- Artist: Thomas Moran
- Year: 1873
- Medium: Watercolor, gouache, and graphite on wove paper
- Subject: Tucupit Point, Kolob Canyons
- Dimensions: 35.2 cm × 24 cm (13.9 in × 9.4 in)
- Location: Metropolitan Museum of Art; New York;
- Accession: 2009.547

= Colburn's Butte, South Utah =

Painting by Thomas Moran

Colburn's Butte, South Utah is a watercolor painting by the American artist Thomas Moran, created in 1873. Done in watercolor, gouache, and graphite on wove paper, the work depicts Tucupit Point (formerly Colburn's Butte) in the Kolob Canyons, Zion National Park.

==Description==
Colburn's Butte was rendered by Moran after the artist viewed the Kolob Canyons on a trip from Salt Lake City to the north rim of the Grand Canyon. At the time, Moran was travelling to join an expedition of John Wesley Powell along the Colorado River. Moran's party passed a then unnamed pinnacle in July, with Moran choosing to render a watercolor drawing of the geographic feature. He would later give the watercolor to Justin Colburn, a correspondent for the New York Times travelling with Moran, for whom "Colburn's Butte" would later be named. Moran later made an engraving (heavily based on his watercolor) of the butte and published it in The Aldine.

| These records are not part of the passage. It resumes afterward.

(* ===== verification/Framing.v ===== *)
(** * Message framing

    The binary protocols (MySQL, PostgreSQL, MongoDB, MQTT) share one shape: a
    stream is a sequence of self-delimiting messages, and a [Parse] call reads
    the complete ones and drops the incomplete rest. This file states that
    contract once: [Framed] is the interface of a protocol's framing, [frames]
    the specification of what a [Parse] call sees, and the lemmas give the
    behaviour of any [Framed] protocol on encoded and on concatenated streams. *)

From S2P Require Import Prelude.
From S2P Require Import GoStrings.
From S2P Require Import Event.

(** [next d] is the first complete message of [d] and what follows it, or
    [None] when [d] does not start with a complete message the parser accepts. *)
Class Framed (F : Type) := {
  next : bytes -> option (F * bytes);
  next_shorter d f r : next d = Some (f, r) -> (length r < length d)%nat;
}.

(** Protocols whose messages do not depend on the bytes after them. *)
Class StableFramed (F : Type) `{Framed F} := {
  next_app d f r t : next d = Some (f, r) -> next (d ++ t) = Some (f, r ++ t);
}.

(** An encoder that the framing inverts. *)
Class FrameEncoder (F : Type) `{Framed F} := {
  encode : F -> bytes;
  encodable : F -> Prop;
  next_encode f t : encodable f -> next (encode f ++ t) = Some (f, t);
}.

Section Frames.
Context {F : Type} `{Framed F}.

Fixpoint frames_fuel (fuel : nat) (d : bytes) : list F * bytes :=
  match fuel with
  | O => ([], d)
  | S n => match next d with
           | None => ([], d)
           | Some (f, r) => let '(fs, rest) := frames_fuel n r in (f :: fs, rest)
           end
  end.

(** The complete messages of a stream and the bytes left over. *)
Definition frames (d : bytes) : list F * bytes := frames_fuel (S (length d)) d.

Lemma frames_fuel_enough n m d :
  (length d < n)%nat -> (length d < m)%nat -> frames_fuel n d = frames_fuel m d.
Proof.
  revert m d. induction n as [|n IH]; intros m d Hn Hm; [lia|].
  destruct m as [|m]; [lia|]. simpl.
  destruct (next d) as [[f r]|] eqn:E; [|done].
  apply next_shorter in E. by rewrite (IH m r) by lia.
Qed.

Lemma frames_eq d :
  frames d = match next d with
             | None => ([], d)
             | Some (f, r) => let '(fs, rest) := frames r in (f :: fs, rest)
             end.
Proof.
  unfold frames at 1. simpl. destruct (next d) as [[f r]|] eqn:E; [|done].
  apply next_shorter in E. unfold frames.
  by rewrite (frames_fuel_enough (length d) (S (length r)) r) by lia.
Qed.

(** Induction along the messages of a stream. *)
Lemma frames_ind (P : bytes -> Prop) :
  (forall d, next d = None -> P d) ->
  (forall d f r, next d = Some (f, r) -> P r -> P d) -> forall d, P d.
Proof.
  intros Hnone Hsome d. remember (length d) as n eqn:Hn. revert d Hn.
  induction n as [n IH] using lt_wf_ind. intros d ->.
  destruct (next d) as [[f r]|] eqn:E; [|by apply Hnone].
  eapply Hsome; [done|]. eapply IH; [|done]. by eapply next_shorter.
Qed.

Lemma frames_rest_stops d : next (snd (frames d)) = None.
Proof.
  induction d as [d E|d f r E IH] using frames_ind; rewrite frames_eq, E; [exact E|].
  destruct (frames r). exact IH.
Qed.

(** A stream may be cut between two messages without changing what is read. *)
Lemma frames_app `{!StableFramed F} d t :
  snd (frames d) = [] ->
  frames (d ++ t) = (fst (frames d) ++ fst (frames t), snd (frames t)).
Proof.
  induction d as [d E|d f r E IH] using frames_ind; rewrite (frames_eq d), E; simpl.
  - intros ->. simpl. by destruct (frames t).
  - destruct (frames r) as [fs rest] eqn:Er; simpl in *. intros Hrest.
    rewrite frames_eq, (next_app _ _ _ t E), IH by done. done.
Qed.

(** Encoded messages are read back, in order, whatever incomplete message
    follows them. *)
Lemma frames_encode `{!FrameEncoder F} fs t :
  Forall encodable fs -> next t = None ->
  frames (concat (map encode fs) ++ t) = (fs, t).
Proof.
  intros Hfs Ht. induction Hfs as [|f fs Hf Hfs IH]; simpl.
  - by rewrite frames_eq, Ht.
  - rewrite <- app_assoc, frames_eq, next_encode, IH by done. done.
Qed.

(** ... and whatever follows them. *)
Lemma frames_encode_app `{!FrameEncoder F} fs t :
  Forall encodable fs -> fst (frames (concat (map encode fs) ++ t)) = fs ++ fst (frames t).
Proof.
  intros Hfs. induction Hfs as [|f fs Hf Hfs IH]; [done|]. cbn [map concat].
  rewrite <- app_assoc, frames_eq, next_encode by done. destruct (frames (_ ++ t)) as [gs rest]. cbn in *. by rewrite IH.
Qed.

(** What a [Parse] call returns: the events of the complete messages. *)
Definition collect (clk : clock) (decode : F -> Z -> option ProtocolEvent)
    (fs : list F) (events : list ProtocolEvent) : list ProtocolEvent :=
  fold_left (fun evs f => append_event clk (decode f) evs) fs events.

(** The contents of the collected events are those of the messages that decode
    to an event, in order. *)
Lemma collect_untimed clk decode (ev : F -> option ProtocolEvent) fs events :
  (forall f now, untimed <$> decode f now = ev f) ->
  untimed <$> collect clk decode fs events = (untimed <$> events) ++ omap ev fs.
Proof.
  intros Hev. revert events. induction fs as [|f fs IH]; intros events; simpl.
  - by rewrite app_nil_r.
  - unfold collect in *. simpl. rewrite IH. unfold append_event.
    specialize (Hev f (clk (length events))).
    destruct (decode f (clk (length events))); simpl in Hev; rewrite <- Hev; simpl.
    + by rewrite fmap_app, <- app_assoc.
    + done.
Qed.

Lemma collect_app clk decode fs gs events :
  collect clk decode (fs ++ gs) events = collect clk decode gs (collect clk decode fs events).
Proof. unfold collect. apply fold_left_app. Qed.

(** A loop that reads one message per iteration and updates its state [a]
    folds the update over the complete messages. *)
Lemma frames_fold_loop {A R} (upd : F -> A -> A)
    (step : bytes * A -> outcome (bytes * A + R)) (ret : A -> R) :
  (forall d a, step (d, a) =
     match next d with
     | Some (f, r) => Ret (inl (r, upd f a))
     | None => Ret (inr (ret a))
     end) ->
  forall fuel d a, (length d < fuel)%nat ->
    for_loop fuel step (d, a) = Ret (ret (fold_left (fun a f => upd f a) (fst (frames d)) a)).
Proof.
  intros Hstep fuel. induction fuel as [|n IH]; intros d a Hn; [lia|].
  cbn [for_loop]. rewrite Hstep, frames_eq.
  destruct (next d) as [[f r]|] eqn:E; [|done]. simpl.
  apply next_shorter in E. rewrite IH by lia. by destruct (frames r).
Qed.

(** The loop of a framed parser: while a complete message is there, decode it
    and continue after it. *)
Lemma frames_loop clk decode
    (step : bytes * list ProtocolEvent -> outcome (bytes * list ProtocolEvent + list ProtocolEvent)) :
  (forall d evs, step (d, evs) =
     match next d with
     | Some (f, r) => Ret (inl (r, append_event clk (decode f) evs))
     | None => Ret (inr evs)
     end) ->
  forall fuel d evs, (length d < fuel)%nat ->
    for_loop fuel step (d, evs) = Ret (collect clk decode (fst (frames d)) evs).
Proof. intros. by apply (frames_fold_loop (fun f => append_event clk (decode f)) step id). Qed.
End Frames.

(** ** Parsers of framed protocols

    [parse] stands for a parser's [Parse] on a fixed connection: it returns the
    collected events of the complete messages. *)
Section FramedParser.
Context {F : Type} `{Framed F}.
Variables (clk : clock) (decode : F -> Z -> option ProtocolEvent).
Variable parse : bytes -> outcome (result (list ProtocolEvent)).
Hypothesis parse_frames : forall d, parse d = Ret (OkR (collect clk decode (fst (frames d)) [])).
Hypothesis decode_untimed : forall f now, untimed <$> decode f now = decode f 0.

(** An encoded message sequence gives the events of its messages. *)
Lemma framed_parse_encoded `{!FrameEncoder F} fs t :
  Forall encodable fs -> next t = None ->
  exists evs, parse (concat (map encode fs) ++ t) = Ret (OkR evs)
    /\ untimed <$> evs = omap (fun f => decode f 0) fs.
Proof.
  intros Hfs Ht. rewrite parse_frames, frames_encode by done. eexists. split; [done|].
  by rewrite (collect_untimed clk decode (fun f => decode f 0)).
Qed.

(** ... and whatever follows them, their events come first. *)
Lemma framed_parse_prefix `{!FrameEncoder F} fs t :
  Forall encodable fs ->
  exists evs, parse (concat (map encode fs) ++ t) = Ret (OkR evs)
    /\ omap (fun f => decode f 0) fs `prefix_of` untimed <$> evs.
Proof.
  intros Hfs. rewrite parse_frames, frames_encode_app by done. eexists. split; [done|].
  rewrite (collect_untimed clk decode (fun f => decode f 0)), omap_app by done. by eexists.
Qed.

(** Cutting a stream at a message boundary does not change what is read. *)
Lemma framed_parse_app `{!StableFramed F} d t evs evd evt :
  snd (frames d) = [] ->
  parse (d ++ t) = Ret (OkR evs) -> parse d = Ret (OkR evd) -> parse t = Ret (OkR evt) ->
  untimed <$> evs = (untimed <$> evd) ++ (untimed <$> evt).
Proof.
  intros Hd. rewrite !parse_frames, frames_app by done. intros [= <-] [= <-] [= <-]. simpl.
  by rewrite !(collect_untimed clk decode (fun f => decode f 0)), omap_app by done.
Qed.
End FramedParser.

In the watercolor, several peaks can be seen; the titular Colburn's Butte can be identified as the second from left peak with a white cloud behind it. Colburn's Butte would later be renamed Tucupit Point, and the landmark now falls within the borders of Zion National Park.

The watercolor was donated to the Met in 2009. (Note: Colburn's Butte, South Utah was gifted to the Met by David and Laura Grey in honor of Kevin J. Avery, who authored several influential books examining the Met’s watercolor collection)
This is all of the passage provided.